## TASK GOAL
Each record below should be repeated precisely as written.

[Items from a data source]
(** Two starts in a row: the second one only warns, and one timer is live. *)
Lemma start_twice (s : State) :
  cycle_stopped s ->
  imageUrls (currentSettings s) <> [] ->
  only_logged [MessageShown Warning "Image cycle is already running"]
    (exec startImageCycle s) (exec startImageCycle (exec startImageCycle s)) /\
  size (timers (exec startImageCycle (exec startImageCycle s))) = 1.
Proof.
  intros [Hid Ht] Hne.
  assert (Hsettings : currentSettings (exec startImageCycle s) = currentSettings s).
  { unfold currentSettings. by rewrite startImageCycle_store. }
  assert (Hwarn : only_logged
            [MessageShown Warning "Image cycle is already running"]
            (exec startImageCycle s) (exec startImageCycle (exec startImageCycle s))).
  { apply (exec_startImageCycle_running _ (nextTimer s)).
    - by rewrite Hsettings.
    - by rewrite exec_startImageCycle_fresh. }
  split; [done|].
  destruct Hwarn as (_ & _ & -> & _).
  rewrite exec_startImageCycle_fresh by done. cbn [timers].
  by rewrite Ht, insert_empty, map_size_singleton.
Qed.

End Operations.

(** *** The controller on sample inputs *)

(** Line 204 multiplies in binary64: the double nearest to one third, times
    3, rounds to 1, and the second of three URLs is shown. *)
Example third_of_three :
  randomUrl ["a"; "b"; "c"] (always_third 0) = Some "b".
Proof. reflexivity. Qed.

(** On an empty array the product is 0 and index 0 is [undefined]. *)
Example random_url_of_none : randomUrl [] (always_third 0) = None.
Proof. reflexivity. Qed.

(** Four minutes are 240000 milliseconds. *)
Example default_delay : delay (cycle_timer defaultSettings) = Number.ofZ 240000.
Proof. reflexivity. Qed.

(** A session: activation, the panel, a start, a second start, a firing, a
    save and its completion, a stop, a second stop. *)
Example session_log :
  log (run [ Activate; OpenSettings; Receive startCycleMessage;
             Receive startCycleMessage; Tick 0;
             Receive (saveSettingsMessage two_urls); SaveCompleted;
             Receive stopCycleMessage; Receive stopCycleMessage ]
         (initial always_zero)) =
  [ CommandRegistered "extension.openSettings";
    StateUpdated SETTINGS_KEY (Some defaultSettings);
    PanelCreated "imageSettings" "Image Cycle Settings";
    HtmlAssigned (SettingsHtml defaultSettings);
    ListenerAdded;
    IntervalSet 0 (Number.ofZ 240000);
    PanelCreated "imageViewer" "Full Screen Image";
    HtmlAssigned (ViewerHtml (Some "https://i.imgur.com/lBsiH4u.png"));
    MessageShown Information "Started image cycle";
    MessageShown Warning "Image cycle is already running";
    PanelCreated "imageViewer" "Full Screen Image";
    HtmlAssigned (ViewerHtml (Some "https://i.imgur.com/lBsiH4u.png"));
    StateUpdated SETTINGS_KEY (Some two_urls);
    MessageShown Information "Settings saved successfully";
    IntervalCleared 0;
    MessageShown Information "Stopped image cycle";
    MessageShown Warning "Image cycle is not running" ].
Proof. reflexivity. Qed.


(** ** The claims *)

(** C1.  At most one repeating timer is live at any time.  From the initial
    state, after any sequence of activations, openings of the settings panel,
    messages (save, start, stop or anything else), completions of saves,
    firings of timers and deactivations, the host has at most one live timer,
    and a live timer is the one whose handle [intervalId] holds. *)
Theorem at_most_one_timer (rnd : nat -> number) (ops : list Op) :
  size (timers (run ops (initial rnd))) <= 1 /\
  tracked (run ops (initial rnd)).
Proof.
  assert (Htr : tracked (run ops (initial rnd))).
  { apply run_tracked. by left. }
  split; [|done].
  destruct Htr as [-> | (h & t & _ & ->)].
  - rewrite map_size_empty. lia.
  - by rewrite map_size_singleton.
Qed.

(** C2.  With an empty [imageUrls] in the settings read from the store, a
    start shows the error message and does nothing else: no timer is set, and
    the handle, the timers and the store are as before. *)
Theorem startCycle_empty_urls (s : State) :
  imageUrls (currentSettings s) = [] ->
  only_logged
    [MessageShown Error "Please set image URLs in the settings first"]
    s (exec startImageCycle s).
Proof. apply exec_startImageCycle_empty. Qed.

Lemma startCycle_empty_urls_witness :
  imageUrls (currentSettings
               (exec (onDidReceiveMessage (saveSettingsMessage no_urls))
                  (fresh always_zero))) = [] /\
  only_logged
    [MessageShown Error "Please set image URLs in the settings first"]
    (exec (onDidReceiveMessage (saveSettingsMessage no_urls)) (fresh always_zero))
    (exec startImageCycle
       (exec (onDidReceiveMessage (saveSettingsMessage no_urls))
          (fresh always_zero))).
Proof.
  split; [reflexivity|].
  apply (startCycle_empty_urls
           (exec (onDidReceiveMessage (saveSettingsMessage no_urls))
              (fresh always_zero))).
  reflexivity.
Defined.

(** C3.  While a cycle is active and [imageUrls] is not empty, a start shows
    the warning and does nothing else: the one timer stays live, with the same
    handle, and the store is as before. *)
Theorem startCycle_while_running (s : State) (h : handle) (t : Timer) :
  cycle_running s h t ->
  imageUrls (currentSettings s) <> [] ->
  only_logged [MessageShown Warning "Image cycle is already running"]
    s (exec startImageCycle s) /\
  cycle_running (exec startImageCycle s) h t /\
  size (timers (exec startImageCycle s)) = 1.
Proof.
  intros [Hid Ht] Hne.
  pose proof (exec_startImageCycle_running s h Hne Hid) as Hlog.
  split; [done|].
  destruct Hlog as (Hi & _ & Ht' & _).
  unfold cycle_running. rewrite Hi, Ht', Ht.
  by rewrite map_size_singleton.
Qed.

Lemma startCycle_while_running_witness :
  cycle_running (exec startImageCycle (fresh always_zero)) 0
    (cycle_timer defaultSettings) /\
  only_logged [MessageShown Warning "Image cycle is already running"]
    (exec startImageCycle (fresh always_zero))
    (exec startImageCycle (exec startImageCycle (fresh always_zero))) /\
  cycle_running (exec startImageCycle (exec startImageCycle (fresh always_zero)))
    0 (cycle_timer defaultSettings) /\
  size (timers (exec startImageCycle (exec startImageCycle (fresh always_zero)))) = 1.
Proof.
  split; [split; reflexivity|].
  apply (startCycle_while_running (exec startImageCycle (fresh always_zero)) 0
           (cycle_timer defaultSettings)).
  - split; reflexivity.
  - discriminate.
Defined.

## OUTPUT
(** Two starts in a row: the second one only warns, and one timer is live. *)
Lemma start_twice (s : State) :
  cycle_stopped s ->
  imageUrls (currentSettings s) <> [] ->
  only_logged [MessageShown Warning "Image cycle is already running"]
    (exec startImageCycle s) (exec startImageCycle (exec startImageCycle s)) /\
  size (timers (exec startImageCycle (exec startImageCycle s))) = 1.
Proof.
  intros [Hid Ht] Hne.
  assert (Hsettings : currentSettings (exec startImageCycle s) = currentSettings s).
  { unfold currentSettings. by rewrite startImageCycle_store. }
  assert (Hwarn : only_logged
            [MessageShown Warning "Image cycle is already running"]
            (exec startImageCycle s) (exec startImageCycle (exec startImageCycle s))).
  { apply (exec_startImageCycle_running _ (nextTimer s)).
    - by rewrite Hsettings.
    - by rewrite exec_startImageCycle_fresh. }
  split; [done|].
  destruct Hwarn as (_ & _ & -> & _).
  rewrite exec_startImageCycle_fresh by done. cbn [timers].
  by rewrite Ht, insert_empty, map_size_singleton.
Qed.

End Operations.

(** *** The controller on sample inputs *)

(** Line 204 multiplies in binary64: the double nearest to one third, times
    3, rounds to 1, and the second of three URLs is shown. *)
Example third_of_three :
  randomUrl ["a"; "b"; "c"] (always_third 0) = Some "b".
Proof. reflexivity. Qed.

(** On an empty array the product is 0 and index 0 is [undefined]. *)
Example random_url_of_none : randomUrl [] (always_third 0) = None.
Proof. reflexivity. Qed.

(** Four minutes are 240000 milliseconds. *)
Example default_delay : delay (cycle_timer defaultSettings) = Number.ofZ 240000.
Proof. reflexivity. Qed.

(** A session: activation, the panel, a start, a second start, a firing, a
    save and its completion, a stop, a second stop. *)
Example session_log :
  log (run [ Activate; OpenSettings; Receive startCycleMessage;
             Receive startCycleMessage; Tick 0;
             Receive (saveSettingsMessage two_urls); SaveCompleted;
             Receive stopCycleMessage; Receive stopCycleMessage ]
         (initial always_zero)) =
  [ CommandRegistered "extension.openSettings";
    StateUpdated SETTINGS_KEY (Some defaultSettings);
    PanelCreated "imageSettings" "Image Cycle Settings";
    HtmlAssigned (SettingsHtml defaultSettings);
    ListenerAdded;
    IntervalSet 0 (Number.ofZ 240000);
    PanelCreated "imageViewer" "Full Screen Image";
    HtmlAssigned (ViewerHtml (Some "https://i.imgur.com/lBsiH4u.png"));
    MessageShown Information "Started image cycle";
    MessageShown Warning "Image cycle is already running";
    PanelCreated "imageViewer" "Full Screen Image";
    HtmlAssigned (ViewerHtml (Some "https://i.imgur.com/lBsiH4u.png"));
    StateUpdated SETTINGS_KEY (Some two_urls);
    MessageShown Information "Settings saved successfully";
    IntervalCleared 0;
    MessageShown Information "Stopped image cycle";
    MessageShown Warning "Image cycle is not running" ].
Proof. reflexivity. Qed.


(** ** The claims *)

(** C1.  At most one repeating timer is live at any time.  From the initial
    state, after any sequence of activations, openings of the settings panel,
    messages (save, start, stop or anything else), completions of saves,
    firings of timers and deactivations, the host has at most one live timer,
    and a live timer is the one whose handle [intervalId] holds. *)
Theorem at_most_one_timer (rnd : nat -> number) (ops : list Op) :
  size (timers (run ops (initial rnd))) <= 1 /\
  tracked (run ops (initial rnd)).
Proof.
  assert (Htr : tracked (run ops (initial rnd))).
  { apply run_tracked. by left. }
  split; [|done].
  destruct Htr as [-> | (h & t & _ & ->)].
  - rewrite map_size_empty. lia.
  - by rewrite map_size_singleton.
Qed.

(** C2.  With an empty [imageUrls] in the settings read from the store, a
    start shows the error message and does nothing else: no timer is set, and
    the handle, the timers and the store are as before. *)
Theorem startCycle_empty_urls (s : State) :
  imageUrls (currentSettings s) = [] ->
  only_logged
    [MessageShown Error "Please set image URLs in the settings first"]
    s (exec startImageCycle s).
Proof. apply exec_startImageCycle_empty. Qed.

Lemma startCycle_empty_urls_witness :
  imageUrls (currentSettings
               (exec (onDidReceiveMessage (saveSettingsMessage no_urls))
                  (fresh always_zero))) = [] /\
  only_logged
    [MessageShown Error "Please set image URLs in the settings first"]
    (exec (onDidReceiveMessage (saveSettingsMessage no_urls)) (fresh always_zero))
    (exec startImageCycle
       (exec (onDidReceiveMessage (saveSettingsMessage no_urls))
          (fresh always_zero))).
Proof.
  split; [reflexivity|].
  apply (startCycle_empty_urls
           (exec (onDidReceiveMessage (saveSettingsMessage no_urls))
              (fresh always_zero))).
  reflexivity.
Defined.

(** C3.  While a cycle is active and [imageUrls] is not empty, a start shows
    the warning and does nothing else: the one timer stays live, with the same
    handle, and the store is as before. *)
Theorem startCycle_while_running (s : State) (h : handle) (t : Timer) :
  cycle_running s h t ->
  imageUrls (currentSettings s) <> [] ->
  only_logged [MessageShown Warning "Image cycle is already running"]
    s (exec startImageCycle s) /\
  cycle_running (exec startImageCycle s) h t /\
  size (timers (exec startImageCycle s)) = 1.
Proof.
  intros [Hid Ht] Hne.
  pose proof (exec_startImageCycle_running s h Hne Hid) as Hlog.
  split; [done|].
  destruct Hlog as (Hi & _ & Ht' & _).
  unfold cycle_running. rewrite Hi, Ht', Ht.
  by rewrite map_size_singleton.
Qed.

Lemma startCycle_while_running_witness :
  cycle_running (exec startImageCycle (fresh always_zero)) 0
    (cycle_timer defaultSettings) /\
  only_logged [MessageShown Warning "Image cycle is already running"]
    (exec startImageCycle (fresh always_zero))
    (exec startImageCycle (exec startImageCycle (fresh always_zero))) /\
  cycle_running (exec startImageCycle (exec startImageCycle (fresh always_zero)))
    0 (cycle_timer defaultSettings) /\
  size (timers (exec startImageCycle (exec startImageCycle (fresh always_zero)))) = 1.
Proof.
  split; [split; reflexivity|].
  apply (startCycle_while_running (exec startImageCycle (fresh always_zero)) 0
           (cycle_timer defaultSettings)).
  - split; reflexivity.
  - discriminate.
Defined.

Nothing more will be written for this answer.